I've heard Dennis Prager express similar ideas.

Dr. Laura did acknowledge that having children would increase costs.

A lot of guys fall for the mistake in thinking that moving in a wife or a shack-up honey will be 1) financially efficient and 2) a good financial decision. Let's just stick to moving in a wife, since shacking up is a horrible idea all around, and Dr. Laura would discourage it.

The reality is, it isn't as simple as "Oh, now she's here so she can contribute to rent." The ideal portrayed is that, after marrying, these two will continue to earn at least as much as they already are in their respective jobs, and they will eliminate redundant expenses. and would be able to buy some things they'd usually buy separately "in bulk" together. But how often does it really work on that way?

In no particular order:

1) Moving a wife in means getting married. While Dr. Laura often tells the joint biological parents who are shacking up to run down to the county office and get married (because marriage is correlated to benefits to the children), it is highly unlikely this woman, who has been dating this guy for five years and not shacking up with him, would agree to that. Instead, an expensive wedding and related expensive events/purchases would be "necessary".

2) Once married, women tend to push for children (and others also apply pressure to have children) or "forget" to take contraception.

3) Most likely, his utility and grocery costs will increase, along with his vehicle maintenance and operation costs.

4) She will start buying all sorts of stuff they don't really need, since she won't feel like she needs to be tight with her money for survival.
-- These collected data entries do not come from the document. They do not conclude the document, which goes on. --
Lemma bitset_set_refines b S i :
  is_u 64 i -> bitset_repr b S ->
  exists b', bitset_set b i = Some (b', bool_decide (i ∉ S)) /\ bitset_repr b' ({[i]} ∪ S).
Proof.
  intros Hi Hr. destruct (ensure_spec b S i Hi Hr) as [[Hw Hs Ht] Hlt]. unfold bitset_set.
  set (c := bitset_ensure b i) in *. destruct Hi as [H0 _].
  pose proof (Z.mod_pos_bound i 64 ltac:(lia)). pose proof (Z.div_pos i 64 H0 ltac:(lia)).
  destruct (proj2 (zget_is_Some (bitset_words c) (i / 64))) as [w Hwd]; [lia|].
  pose proof (words_ok_get _ _ _ Hw Hwd) as Hwu.
  specialize (Ht i H0) as Hti. rewrite test_word, Hwd in Hti by done.
  rewrite Hwd. simpl. rewrite land_bit_mask, Hti by done.
  eexists. split; [rewrite bool_decide_not; done|].
  destruct (word_set w (i mod 64) Hwu) as [Hu Hbits]; [lia|].
  split; simpl; [by apply words_ok_set|set_solver|].
  intros j Hj. pose proof (Z.mod_pos_bound j 64 ltac:(lia)). rewrite test_word by done. simpl.
  destruct (Z.eq_dec (i / 64) (j / 64)) as [He|Hne].
  - rewrite <- He, zget_zset_eq, Hbits by lia.
    specialize (Ht j Hj). rewrite test_word, <- He, Hwd in Ht by done. rewrite Ht.
    destruct (Z.eqb_spec (j mod 64) (i mod 64)) as [Hm|Hm]; simpl.
    + apply div_mod_eq in He; [|done]. subst j. symmetry. apply bool_decide_eq_true. set_solver.
    + apply bool_decide_ext. set_solver.
  - rewrite zget_zset_ne by done. specialize (Ht j Hj). rewrite test_word in Ht by done.
    rewrite Ht. apply bool_decide_ext. set_solver.
Qed.

Lemma clear_refines b S i :
  0 <= i -> bitset_repr b S ->
  exists b', bitset_clear b i = (b', bool_decide (i ∈ S)) /\ bitset_repr b' (S ∖ {[i]}) /\
  zlen (bitset_words b') = zlen (bitset_words b).
Proof.
  intros H0 [Hw Hs Ht]. unfold bitset_clear.
  pose proof (Z.mod_pos_bound i 64 ltac:(lia)). pose proof (Z.div_pos i 64 H0 ltac:(lia)).
  specialize (Ht i H0) as Hti. rewrite test_word in Hti by done.
  destruct (bitset_words b !z (i / 64)) as [w|] eqn:Hwd.
  - rewrite land_bit_mask, Hti by done. eexists. split; [done|]. split; [|simpl; by rewrite zlen_zset].
    pose proof (words_ok_get _ _ _ Hw Hwd) as Hwu. pose proof (zget_Some _ _ _ Hwd).
    destruct (word_clear w (i mod 64) Hwu) as [Hu Hbits]; [lia|].
    split; simpl; [by apply words_ok_set|set_solver|].
    intros j Hj. pose proof (Z.mod_pos_bound j 64 ltac:(lia)). rewrite test_word by done. simpl.
    destruct (Z.eq_dec (i / 64) (j / 64)) as [He|Hne].
    + rewrite <- He, zget_zset_eq, Hbits by lia.
      specialize (Ht j Hj). rewrite test_word, <- He, Hwd in Ht by done. rewrite Ht.
      destruct (Z.eqb_spec (j mod 64) (i mod 64)) as [Hm|Hm]; simpl.
      * apply div_mod_eq in He; [|done]. subst j. symmetry. apply bool_decide_eq_false. set_solver.
      * apply bool_decide_ext. set_solver.
    + rewrite zget_zset_ne by done. specialize (Ht j Hj). rewrite test_word in Ht by done.
      rewrite Ht. apply bool_decide_ext. set_solver.
  - rewrite <- Hti. eexists. split; [done|]. split; [|done].
    symmetry in Hti. apply bool_decide_eq_false in Hti.
    replace (S ∖ {[i]}) with S by set_solver. by split.
Qed.

Lemma reserve_error A b b' i err :
  i < umax 64 -> bitset_try_reserve A b i = (b', Err err) -> A 0%nat = false.
Proof.
  unfold bitset_try_reserve. intros Hi. rewrite (proj2 (checked_add_Some 64 i 1 (i + 1))) by lia.
  by simp.
Qed.

Lemma try_reserve_refines A b S i :
  0 <= i -> bitset_repr b S -> bitset_repr (bitset_try_reserve A b i).1 S.
Proof.
  intros Hi Hr. unfold bitset_try_reserve. destruct (checked_add _ _ _); [|done].
  destruct (Z.ltb_spec (zlen (bitset_words b)) (word_count z)); [|done].
  destruct (A 0%nat); [|done]. simpl. by apply repr_grow; [lia|].
Qed.

Lemma try_set_refines A b S i :
  is_u 64 i -> bitset_repr b S ->
  exists b' r, bitset_try_set A b i = Some (b', r) /\
  match r with
  | Ok new => new = bool_decide (i ∉ S) /\ bitset_repr b' ({[i]} ∪ S)
  | Err _ => bitset_repr b' S
  end.
Proof.
  intros Hi Hr. unfold bitset_try_set.
  pose proof (try_reserve_refines A b S i (proj1 Hi) Hr) as Hr'.
  destruct (bitset_try_reserve A b i) as [b1 [[]|e]]; simpl in *; [|by exists b1, (Err e)].
  destruct (bitset_set_refines b1 S i Hi Hr') as (b2 & -> & Hr2). simpl. by exists b2, (Ok (bool_decide (i ∉ S))).
Qed.

Lemma bitset_repr_new n : bitset_repr (bitset_new n) ∅.
Proof.
  split.
  - apply Forall_replicate. unfold is_u. lia.
  - set_solver.
  - intros i Hi. rewrite test_word by done. simpl.
    destruct (_ !z _) as [w|] eqn:Hw; [|symmetry; apply bool_decide_eq_false; set_solver].
    pose proof (zget_Some _ _ _ Hw). rewrite zget_lookup in Hw by lia. apply lookup_replicate in Hw as [-> _].
    rewrite Z.testbit_0_l. symmetry. apply bool_decide_eq_false. set_solver.
Qed.

(** ** The word walk visits the set bits in increasing order *)
Lemma trailing_zeros_odd_mul q k : 0 <= q -> 0 <= k -> trailing_zeros ((2 * q + 1) * 2 ^ k) = k.
Proof.
  intros Hq Hk. revert k Hk. apply natlike_ind.
  - rewrite Z.pow_0_r, Z.mul_1_r. by destruct q.
  - intros k Hk IH. rewrite Z.pow_succ_r by done.
    replace ((2 * q + 1) * (2 * 2 ^ k)) with (2 * ((2 * q + 1) * 2 ^ k)) by lia.
    assert (0 < 2 ^ k) by (apply Z.pow_pos_nonneg; lia).
    destruct ((2 * q + 1) * 2 ^ k) as [|p|p] eqn:He; [nia| |nia].
    change (2 * Z.pos p) with (Z.pos p~0). cbn [trailing_zeros pos_trailing_zeros] in *. by rewrite IH.
Qed.

Lemma land_pred_odd_mul q k :
  0 <= q -> 0 <= k ->
  Z.land ((2 * q + 1) * 2 ^ k) ((2 * q + 1) * 2 ^ k - 1) = q * 2 ^ (k + 1).
Proof.
  intros Hq Hk. assert (0 < 2 ^ k) by (apply Z.pow_pos_nonneg; lia).
  assert (2 ^ (k + 1) = 2 * 2 ^ k) as Hp by (by rewrite Z.pow_add_r, Z.mul_comm by lia).
  set (x := (2 * q + 1) * 2 ^ k). apply Z.bits_inj'. intros n Hn. rewrite Z.land_spec.
  assert (x / 2 ^ (k + 1) = q /\ x mod 2 ^ (k + 1) = 2 ^ k) as [Hx1 Hx2].
  { rewrite Hp. split; [symmetry; eapply Z.div_unique with (r := 2 ^ k)|symmetry; eapply Z.mod_unique with (q := q)];
      unfold x; lia. }
  assert ((x - 1) / 2 ^ (k + 1) = q /\ (x - 1) mod 2 ^ (k + 1) = 2 ^ k - 1) as [Hy1 Hy2].
  { rewrite Hp. split; [symmetry; eapply Z.div_unique with (r := 2 ^ k - 1)|symmetry; eapply Z.mod_unique with (q := q)];
      unfold x; lia. }
  destruct (Z.lt_ge_cases n (k + 1)).
  - rewrite Z.mul_pow2_bits_low by lia.
    rewrite <- (Z.mod_pow2_bits_low x (k + 1)), <- (Z.mod_pow2_bits_low (x - 1) (k + 1)), Hx2, Hy2 by lia.
    rewrite Z.pow2_bits_eqb by lia. destruct (Z.eqb_spec k n) as [<-|]; [|done].
    replace (2 ^ k - 1) with (Z.ones k) by (rewrite Z.ones_equiv; lia).
    by rewrite Z.ones_spec_high by lia.
  - rewrite Z.mul_pow2_bits by lia.
    replace n with (n - (k + 1) + (k + 1)) at 1 2 by lia.
    rewrite <- !Z.div_pow2_bits, Hx1, Hy1 by lia. apply andb_diag.
Qed.

Lemma low_bits_split m k :
  0 <= m -> 0 <= k -> m mod 2 ^ k = 0 ->
  if Z.testbit m k then exists q, 0 <= q /\ m = (2 * q + 1) * 2 ^ k else m mod 2 ^ (k + 1) = 0.
Proof.
  intros Hm Hk H0. assert (0 < 2 ^ k) by (apply Z.pow_pos_nonneg; lia).
  pose proof (Z.div_mod m (2 ^ k)) as Hd. pose proof (Z.div_pos m (2 ^ k) Hm ltac:(lia)).
  pose proof (Z.testbit_spec' m k Hk) as Hb. pose proof (Z.div_mod (m / 2 ^ k) 2) as Hq.
  pose proof (Z.mod_pos_bound (m / 2 ^ k) 2).
  destruct (Z.testbit m k); simpl in Hb.
  - exists (m / 2 ^ k / 2). split; [apply Z.div_pos; lia|]. lia.
  - rewrite Z.pow_add_r, Z.pow_1_r by lia. symmetry.
    apply Z.mod_unique with (q := m / 2 ^ k / 2); [lia|]. nia.
Qed.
His money will now legally be her money, so she won't feel the need to be thrifty. Also, she will insist on redecorating, and throwing out and replacing everything from cookware to furniture, especially if some other woman he had sex with ever touched any of it.

5) For much the same reasons as #4, she might push for a bigger apartment or a home purchase.

6) She will pressure him to work less and avoid networking happy hours, to make social engagements she's arranged, and to keep him from spending time with other women, who are now fully integrated into workplaces. She will also likely discourage him from taking promotions that would involve moving or changing health plans or might put him on the radar of women she thinks are more attractive than her.

7) She will likely work less.


Don't even try the "married men earn more money" line.

There's probably a bunch I'm forgetting. The point is, dismissing financial concerns as unfounded fails the reality test. Now maybe he's just using it as an excuse. But it isn't necessarily the case. And  these things  are just the short-term, because that was the issue. The claim was that the man wanted to be on better financial footing before marrying. For the long term, marrying will definitely be against his financial advantage, as at least half of everything he'll earn will be hers by law.

1 comment:

  1. A blogger I regularly read pointed out once that married men earn more money than single men for one reason, namely they HAVE to. I remember taking a cab from my home to the airport at 4:30am and getting into a conversation with the driver. He had a day job but was spending half the night driving cabs to pay for his daughters' private school tuition. To be fair to him, the public schools where I live are among the worst in the country, but it's sad he's reduced to that. There are plenty of men working at jobs they hate simply because they need to earn more.

    After 30 years of marriage, I really don't know why men continue to do it. I guess we must just have a death wish, or maybe we think our ticket will be the lucky one.